2. Get the pid by running the command "netstat -tnlup | grep 2181"
3. kill -9 <pid>
Delete the topic by executing below command from any one cluster node (Optional):
<KAFKA_HOME>/bin/kafka-topics.sh --delete --topic <Topic Name> --zookeeper <KAFKA_CLUSTER_HOST1_IPADDRESS>:2181 <KAFKA_CLUSTER_HOST2_IPADDRESS>:2181 <KAFKA_CLUSTER_HOST3_IPADDRESS>::2181
Create Kafka Keystore and Truststore on all nodes in the cluster by executing below command:
1. Create CA Cert and CA Key by executing below command on any linux machine.
  openssl req -new-x509 -keyout ca-key -out ca-cert -days365-subj'/CN=<fqdn>'-extensions san -config <(echo'[req]'; echo'distinguished_name=req'; echo'[san]'; echo 'subjectAltName = DNS:localhost, IP:127.0.0.1, DNS:<hostname>, IP:<ip-address>')
2. Enter the passphrase(changeit) when prompted.
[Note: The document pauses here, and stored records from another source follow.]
(** The year [toISOString] writes is read back. *)
Lemma isoYear_written y rest :
  Z.abs y < 1000000 ->
  isoYear ((if (0 <=? y) && (y <=? 9999) then pad 4 y
            else (if y <? 0 then js "-" else js "+") ++ pad 6 y) ++ rest)
  = Some (y, rest).
Proof.
  intros Hy.
  destruct ((0 <=? y) && (y <=? 9999)) eqn:C4.
  - apply andb_true_iff in C4 as [C0 C9]. apply Z.leb_le in C0, C9.
    destruct (pad_head_digit 4 y rest ltac:(lia) ltac:(simpl; lia))
      as (a & r & E & Ha).
    destruct (digit_not_sign a Ha) as (H45 & _ & H43 & _).
    unfold isoYear. rewrite E, H43, H45, <- E.
    apply digits_pad; [lia | simpl; lia].
  - apply andb_false_iff in C4. rewrite Z.leb_gt, Z.leb_gt in C4.
    destruct (Z.ltb_spec y 0) as [Hneg|Hpos].
    + change ((js "-" ++ pad 6 y) ++ rest) with (45%N :: pad 6 y ++ rest).
      unfold isoYear. change ((45 =? 43)%N) with false.
      change ((45 =? 45)%N) with true. cbv iota.
      unfold digits.
      pose proof (pad_length 6 y ltac:(lia) ltac:(simpl; lia)) as Hl.
      rewrite take_app_length' by (symmetry; exact Hl).
      rewrite drop_app_length' by (symmetry; exact Hl).
      rewrite Hl, Nat.eqb_refl, digitsOnly_pad.
      replace (Z.abs y =? 0) with false by (symmetry; apply Z.eqb_neq; lia).
      replace (- Z.abs y) with y by lia. reflexivity.
    + change ((js "+" ++ pad 6 y) ++ rest) with (43%N :: pad 6 y ++ rest).
      unfold isoYear. change ((43 =? 43)%N) with true. cbv iota.
      rewrite digits_pad by (simpl; lia). reflexivity.
Qed.

Lemma isoField_written n rest :
  0 <= n < 100 ->
  isoField (js "-" ++ pad 2 n ++ rest) = Some (Some n, rest).
Proof.
  intros Hn. change (js "-" ++ pad 2 n ++ rest) with (45%N :: pad 2 n ++ rest).
  unfold isoField. change ((45 =? 45)%N) with true. cbv iota.
  rewrite digits_pad by (simpl; lia). reflexivity.
Qed.

Lemma daysInMonth_le y m : daysInMonth y m <= 31.
Proof.
  unfold daysInMonth.
  repeat match goal with
         | |- context [if ?b then _ else _] => destruct b
         end; lia.
Qed.

(** The date [toISOString] writes is read back. *)
Lemma isoDate_written y m d rest :
  Z.abs y < 1000000 -> 1 <= m <= 12 -> 1 <= d <= daysInMonth y m ->
  isoDate ((if (0 <=? y) && (y <=? 9999) then pad 4 y
            else (if y <? 0 then js "-" else js "+") ++ pad 6 y)
           ++ js "-" ++ pad 2 m ++ js "-" ++ pad 2 d ++ rest)
  = Some (daysFromCivil y m d, rest).
Proof.
  intros Hy Hm Hd. pose proof (daysInMonth_le y m) as H31.
  unfold isoDate. rewrite (isoYear_written y _ Hy).
  rewrite isoField_written by lia.
  replace ((1 <=? m) && (m <=? 12)) with true
    by (symmetry; rewrite andb_true_iff, !Z.leb_le; lia).
  rewrite isoField_written by lia. cbn [default]. unfold Datatypes.id.
  replace ((1 <=? d) && (d <=? daysInMonth y m)) with true
    by (symmetry; rewrite andb_true_iff, !Z.leb_le; lia).
  reflexivity.
Qed.

Lemma isoSeconds_written s ms rest :
  0 <= s < 60 -> 0 <= ms < 1000 ->
  isoSeconds (js ":" ++ pad 2 s ++ js "." ++ pad 3 ms ++ rest)
  = Some (s * 1000 + ms, rest).
Proof.
  intros Hs Hms.
  change (js ":" ++ pad 2 s ++ js "." ++ pad 3 ms ++ rest)
    with (58%N :: pad 2 s ++ 46%N :: pad 3 ms ++ rest).
  unfold isoSeconds. change ((58 =? 58)%N) with true. cbv iota.
  rewrite digits_pad by (simpl; lia).
  replace (s <=? 59) with true by (symmetry; apply Z.leb_le; lia).
  change ((46 =? 46)%N) with true. cbv iota.
  rewrite digits_pad by (simpl; lia). reflexivity.
Qed.

(** The text [toISOString] writes is read as an instance of the Date Time
    String Format, and as the instant written, whatever the host. *)
Lemma isoInstant_toISOString host t :
  Z.abs t <= maxTime -> isoInstant host (toISOString t) = Some (Some t).
Proof.
  intros Ht. unfold toISOString.
  destruct (civilFromDays (t / msPerDay)) as [[y m] d] eqn:Ec.
  destruct (civil_facts _ _ _ _ Ec) as (Hinv & Hm & Hd & Hy).
  assert (Hrest : 0 <= t mod msPerDay < msPerDay)
    by (apply Z.mod_pos_bound; reflexivity).
  assert (Hy6 : Z.abs y < 1000000).
  { unfold maxTime, msPerDay in *. Z.div_mod_to_equations. lia. }
  set (rest := t mod msPerDay) in *.
  unfold isoInstant. rewrite (isoDate_written y m d _ Hy6 Hm Hd).
  change (js "T" ++ ?x) with (84%N :: x).
  change ((84 =? 84)%N) with true. cbv iota.
  unfold msPerDay in Hrest.
  rewrite digits_pad by (simpl; Z.div_mod_to_equations; lia).
  change (after 58 (js ":" ++ ?x)) with (Some x). cbv iota.
  rewrite digits_pad by (simpl; Z.div_mod_to_equations; lia).
  rewrite isoSeconds_written by (Z.div_mod_to_equations; lia).
  change (isoOffset (js "Z")) with (Some (Some 0)). cbv iota.
  replace ((rest / 3600000 <=? 23) && (rest / 60000 mod 60 <=? 59))
    with true
    by (symmetry; rewrite andb_true_iff, !Z.leb_le;
        Z.div_mod_to_equations; lia).
  rewrite Hinv. unfold TimeClip.
  replace (t / msPerDay * msPerDay + rest / 3600000 * 3600000
           + rest / 60000 mod 60 * 60000
           + (rest / 1000 mod 60 * 1000 + rest mod 1000) - 0) with t
    by (subst rest; unfold msPerDay; Z.div_mod_to_equations; lia).
  destruct (Z.leb_spec (Z.abs t) maxTime); [reflexivity | lia].
Qed.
Make a note of this passphrase.
3. Copy ca-key and ca-cert files to any location on all 3 cluster nodes.
4. Create server keystore file by executing below command on all 3 cluster nodes:
```
Change directory to <KAFKA_HOME>/config
<JREHome>/bin/keytool -keystore server.keystore.jks -alias <alias> -validity 365 -genkey -keyalg RSA –ext SAN=DNS:<hostname>,DNS:<fqdn>,DNS:localhost,IP:<IP-ADDRESS>,IP:127.0.0.1
```
5. Import ca-cert file into server truststore on all 3 cluster nodes by executing below command:
  <JREHome>/bin/keytool -keystore server.truststore.jks -alias CARoot -import -file ca-cert
6. Import ca-cert file into client truststore on all 3 cluster nodes by executing below command:
  <JREHome>/bin/keytool -keystore client.truststore.jks -alias CARoot -import-file ca-cert
7. Export the unsigned certificate from server keystore by executing below command on all 3 cluster nodes:
  <JREHome>/bin/keytool -keystore server.keystore.jks -alias <alias> -certreq -file cert-file -ext SAN=DNS:<hostname>,DNS:localhost,IP:<ip-address >,IP:127.0.0.1
8. Sign the unsigned certificate cert-file using CA certificate & key ca-cert and ca-key on all 3 cluster nodes by executing below command:
  openssl x509 -req -extfile <(printf"subjectAltName = DNS:localhost, IP:127.0.0.1,DNS:<fqdn>, IP:<ip-address>") -CA ca-cert -CAkey ca-key -in cert-file -out cert-signed -days365-CAcreateserial -passin pass:<password>
9. Import ca-cert file into server keystore on all 3 cluster nodes by running below command:
  <JREHome>/bin/keytool -keystore server.keystore.jks -alias CARoot -import-file ca-cert
10. Import signed cert file cert-signed into server keystore on all 3 cluster nodes by running below command:
  <JREHome>/bin/keytool -keystore server.keystore.jks -alias <alias> -import-file cert-signed

Edit server.properties file under <KAFKA_HOME>/config directory and add/edit the following configurations:

security.inter.broker.protocol=SASL_SSL
listeners= SASL_SSL//<KAFKA_CLUSTER_HOST_IPADDRESS>:9092
advertised.listeners=SASL_SSL//<KAFKA_CLUSTER_HOST_IPADDRESS>:9092
ssl.keystore.location=<KAFKA_HOME>/config/kafka.server.keystore.jks
ssl.keystore.password=changeit
ssl.key.password=changeit
ssl.truststore.location=<KAFKA_HOME>/config/kafka.server.truststore.jks
ssl.truststore.password=changeit

Edit consumer.properties file under <KAFKA_HOME>/config directory and add/edit the following configurations:

security.protocol=SASL_SSL
sasl.mechanism=PLAIN
ssl.truststore.location=<KAFKA_HOME>/config/kafka.client.truststore.jks
ssl.truststore.password=changeit

Edit producer.properties file under <KAFKA_HOME>/config directory and add/edit the following configurations:

sasl.mechanism=PLAIN
security.protocol=SASL_SSL
sasl.jaas.config=org.apache.kafka.common.security.plain.PlainLoginModule required
username="admin"
password="admin-secret";
ssl.truststore.location= <KAFKA_HOME>/config/client.truststore.jks
ssl.truststore.password=<password>

Start Kafka broker on all 3 servers.
Create the topic (If the topic is not deleted in step 2).